Anatomy of the Shoulder
The anatomy of the human shoulder is complex, flaunting maximum mobility and a wide range of motion options. The shoulder is the prime executor of hand positions and aids in lifting objects. The main segment of the shoulder comprises the humerus and the scapula.
Scapula Illustration
The complexity of the human anatomy is probably best seen in the movements of the shoulder joint. The humerus-scapula connectivity via muscle mass and tissues, results in the formation of a group of structures that help in executing hand movements as well as generating the desired thrust to pick up and relocate objects in the periphery. The shoulder joints facilitate movements such as, pushing and pulling, movements that are executed by everyone, throughout the day. They can, not only abduct and adduct, but can also rotate clockwise and anticlockwise, along the torso.

Structure of the Shoulder

The shoulder anatomy comprises the collarbone or clavicle, the shoulder blade or scapula, and the upper arm bone or humerus. These three main bones of the human shoulder are held in place by muscle mass, tendons, and ligaments. The shoulder joints and their movements are a result of the flexibility of the tendons, and articulations between the bones. The joint movements are facilitated by two kinds of cartilages. The articular cartilage is that, which extends along the ends of the bones. This white cartilage facilitates the gliding movement of bones on one another. This constant friction in the region around the white cartilage causes it to wear out, initiating the onset of arthritis. Arthritis is a condition, in which, joints of the body; in this case the shoulders, become painful and stiff due to decreased lubrication between the conjoined bones. The other cartilage in this region is the labrum. This fibrous cartilage is distinctly different from the articular cartilage. It is located only on the ends of the ball-and-socket joints.

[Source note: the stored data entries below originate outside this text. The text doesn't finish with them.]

Lemma color_values_bytes sec tag color :
  0 <= tag < 16 -> 0 <= color < 16 ->
  color_values sec tag color = sec_flag sec + 256 * ((tag + 16 * color) + 256 * 0).
Proof.
  intros Ht Hc.
  set (P := fun sec tag color => color_values sec tag color =? sec_flag sec + 256 * (tag + 16 * color + 256 * 0)).
  apply Z.eqb_eq. change (P sec tag color = true).
  apply (forallb_below 16 (P sec tag)); [|lia].
  apply (forallb_below 16 (fun tag => forallb (P sec tag) (map Z.of_nat (seq 0 16)))); [|lia].
  destruct sec; vm_compute; reflexivity.
Qed.

Lemma parent_values_bytes sec tag last_sym pc :
  0 <= tag < 16 -> is_byte last_sym -> 0 <= pc < 16 ->
  parent_values sec tag last_sym pc = (16 * pc + sec_flag sec) + 256 * (tag + 256 * (last_sym + 256 * 0)).
Proof.
  intros Ht Hl Hp.
  set (P := fun sec tag pc ls =>
    parent_values sec tag ls pc =? (16 * pc + sec_flag sec) + 256 * (tag + 256 * (ls + 256 * 0))).
  apply Z.eqb_eq. change (P sec tag pc last_sym = true).
  apply byte_check; [|done].
  set (Q := fun sec tag pc => forallb (P sec tag pc) (map Z.of_nat (seq 0 256))).
  change (Q sec tag pc = true). apply (forallb_below 16 (Q sec tag)); [|lia].
  apply (forallb_below 16 (fun tag => forallb (Q sec tag) (map Z.of_nat (seq 0 16)))); [|lia].
  destruct sec; vm_compute; reflexivity.
Qed.

(** The flags byte under the two masks. *)
Lemma flags_masks b sec pc :
  is_byte b -> 0 <= pc < 16 ->
  ((b .& 4 =? sec_flag sec) = Bool.eqb (b .& FLAG_SECONDARY_BUCKET =? FLAG_SECONDARY_BUCKET) sec) /\
  ((b .& 244 =? 16 * pc + sec_flag sec) =
   Bool.eqb (b .& FLAG_SECONDARY_BUCKET =? FLAG_SECONDARY_BUCKET) sec && (b .>> PARENT_COLOR_SHIFT =? pc)).
Proof.
  intros Hb Hp.
  set (P := fun sec pc b =>
    Bool.eqb (Z.land b 4 =? sec_flag sec) (Bool.eqb (Z.land b FLAG_SECONDARY_BUCKET =? FLAG_SECONDARY_BUCKET) sec) &&
    Bool.eqb (Z.land b 244 =? 16 * pc + sec_flag sec)
      (Bool.eqb (Z.land b FLAG_SECONDARY_BUCKET =? FLAG_SECONDARY_BUCKET) sec && (Z.shiftr b PARENT_COLOR_SHIFT =? pc))).
  assert (H : P sec pc b = true).
  { apply byte_check; [|done].
    apply (forallb_below 16 (fun pc => forallb (P sec pc) (map Z.of_nat (seq 0 256)))); [|lia].
    destruct sec; vm_compute; reflexivity. }
  subst P. cbv beta in H. now rewrite andb_true_iff, !Bool.eqb_true_iff in H.
Qed.

Lemma color_tag_masks b tag color :
  is_byte b -> 0 <= tag < 16 -> 0 <= color < 16 ->
  ((b .& 255 =? tag + 16 * color) =
   (b .& ((1 .<< TAG_BITS) - 1) =? tag) && (b .>> TAG_BITS =? color)) /\
  ((b .& 15 =? tag) = (b .& ((1 .<< TAG_BITS) - 1) =? tag)).
Proof.
  intros Hb Ht Hc. change ((1 .<< TAG_BITS) - 1) with (Z.ones 4). change 255 with (Z.ones 8).
  change 15 with (Z.ones 4). unfold TAG_BITS. rewrite !Z.land_ones, Z.shiftr_div_pow2 by lia.
  change (2 ^ 8) with 256. change (2 ^ 4) with 16. unfold is_byte in Hb. split; [|done].
  apply eq_true_iff_eq. rewrite andb_true_iff, !Z.eqb_eq. zdiv.
Qed.

Lemma header_match_color e sec tag color :
  entry_ok e -> 0 <= tag < 16 -> 0 <= color < 16 ->
  ((entry_qword e .& color_mask) =? color_values sec tag color) = matches_color sec tag color e.
Proof.
  intros He Ht Hc. destruct (entry_qword_bytes e He) as (rest & Hr & ->).
  pose proof (flags_byte e He) as Hf. pose proof (color_and_tag_byte e He) as Hct.
  pose proof (entry_byte e 2 He) as Hls. fold (last_symbol e) in Hls.
  destruct (flags_masks _ sec 0 Hf ltac:(lia)) as [E1 _].
  destruct (color_tag_masks _ tag color Hct Ht Hc) as [E2 _].
  rewrite color_mask_bytes, color_values_bytes by done.
  rewrite !land_cons, Z.land_0_r by (done || unfold is_byte in *; lia).
  unfold matches_color, entry_is_secondary, entry_tag, entry_color.
  rewrite <- E1, <- andb_assoc, <- E2.
  assert (is_byte (parent_color_and_flags e .& 4)) by (apply (land_bound 8); lia).
  assert (is_byte (color_and_tag e .& 255)) by (apply (land_bound 8); lia).
  apply eq_true_iff_eq. rewrite andb_true_iff, !Z.eqb_eq.
  unfold is_byte, sec_flag, FLAG_SECONDARY_BUCKET in *. destruct sec; lia.
Qed.

Lemma header_match_parent e sec tag last_sym pc :
  entry_ok e -> 0 <= tag < 16 -> is_byte last_sym -> 0 <= pc < 16 ->
  ((entry_qword e .& parent_mask) =? parent_values sec tag last_sym pc) =
  matches_parent sec tag last_sym pc e.
Proof.
  intros He Ht Hl Hp. destruct (entry_qword_bytes e He) as (rest & Hr & ->).
  pose proof (flags_byte e He) as Hf. pose proof (color_and_tag_byte e He) as Hct.
  pose proof (entry_byte e 2 He) as Hls. fold (last_symbol e) in Hls.
  destruct (flags_masks _ sec pc Hf Hp) as [_ E1].
  destruct (color_tag_masks _ tag 0 Hct Ht ltac:(lia)) as [_ E2].
  rewrite parent_mask_bytes, parent_values_bytes by done.
  rewrite !land_cons, Z.land_0_r by (done || unfold is_byte in *; lia).
  assert (E3 : last_symbol e .& 255 = last_symbol e).
  { change 255 with (Z.ones 8). rewrite Z.land_ones by lia. now apply Z.mod_small. }
  rewrite E3. unfold matches_parent, entry_is_secondary, entry_tag, entry_parent_color.
  rewrite <- E2.
  assert (is_byte (parent_color_and_flags e .& 244)) by (apply (land_bound 8); lia).
  assert (is_byte (color_and_tag e .& 15)) by (apply (land_bound 8); lia).
  transitivity ((parent_color_and_flags e .& 244 =? 16 * pc + sec_flag sec) && (color_and_tag e .& 15 =? tag)
                && (last_symbol e =? last_sym)).
  - apply eq_true_iff_eq. rewrite !andb_true_iff, !Z.eqb_eq.
    unfold is_byte, sec_flag, FLAG_SECONDARY_BUCKET in *. destruct sec; lia.
  - rewrite E1. destruct (Bool.eqb _ sec), (_ =? pc), (_ =? tag), (_ =? last_sym); done.
Qed.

The three main joints of the shoulder are acromioclavicular, glenohumeral, and the sternoclavicular. The glenohumeral joint or the 'ball-and-socket' joint enables the arm to rotate in a circular fashion, and to hinge out, away from the rest of the body alignment. This joint is the result of articulation between the lateral scapula and the head of the humerus bone. It is characterized by the rounded anterior surface of the humerus bone and the dish shaped segment of the scapula, also referred to as the glenoid fossa. Its mobility is facilitated by the fossa's shallow design and relatively loose shoulder-body connection. However, this additional mobility does not come without a drawback. The loose ball-and-socket joint is also the one that is most exposed to dislocation, compared to most other joints in the body. There is a soft tissue envelope that encompasses the glenohumeral joint, holding it in alignment with the scapula, humerus, and biceps. The tissue is a synovial membrane that is strengthened by the coracohumeral and other glenohumeral ligaments.

The sternoclavicular shoulder joint is located at the end of the clavicle medial and the manubrium, the uppermost part of the sternum. This joint comprises a protective tissue and an intra-articular disc, both of which facilitate stability of the joint. Most shoulder movements are limited by the costoclavicular ligament, a limitation that reduces muscle damage, and stabilizes the joint further. The range of its movement is increased due to the flexibility of a fibrocartilaginous disc. Though sternoclavicular subluxation is rare, it is triggered by direct trauma. The serratus anterior shoulder muscle holds together the scapula and the thoracic wall, while the subclavius stabilizes the clavicle. The pectoralis minor muscle is responsible for the medial and protracting variations of the scapula. The sternocleidomastoid muscle actions flex and rotate the head, aiding respiration. The levator scapulae, rhomboid major and rhomboid minor, trapezius, rotator cuff, and deltoid are other shoulder muscles that facilitate movement and functionality of the joint.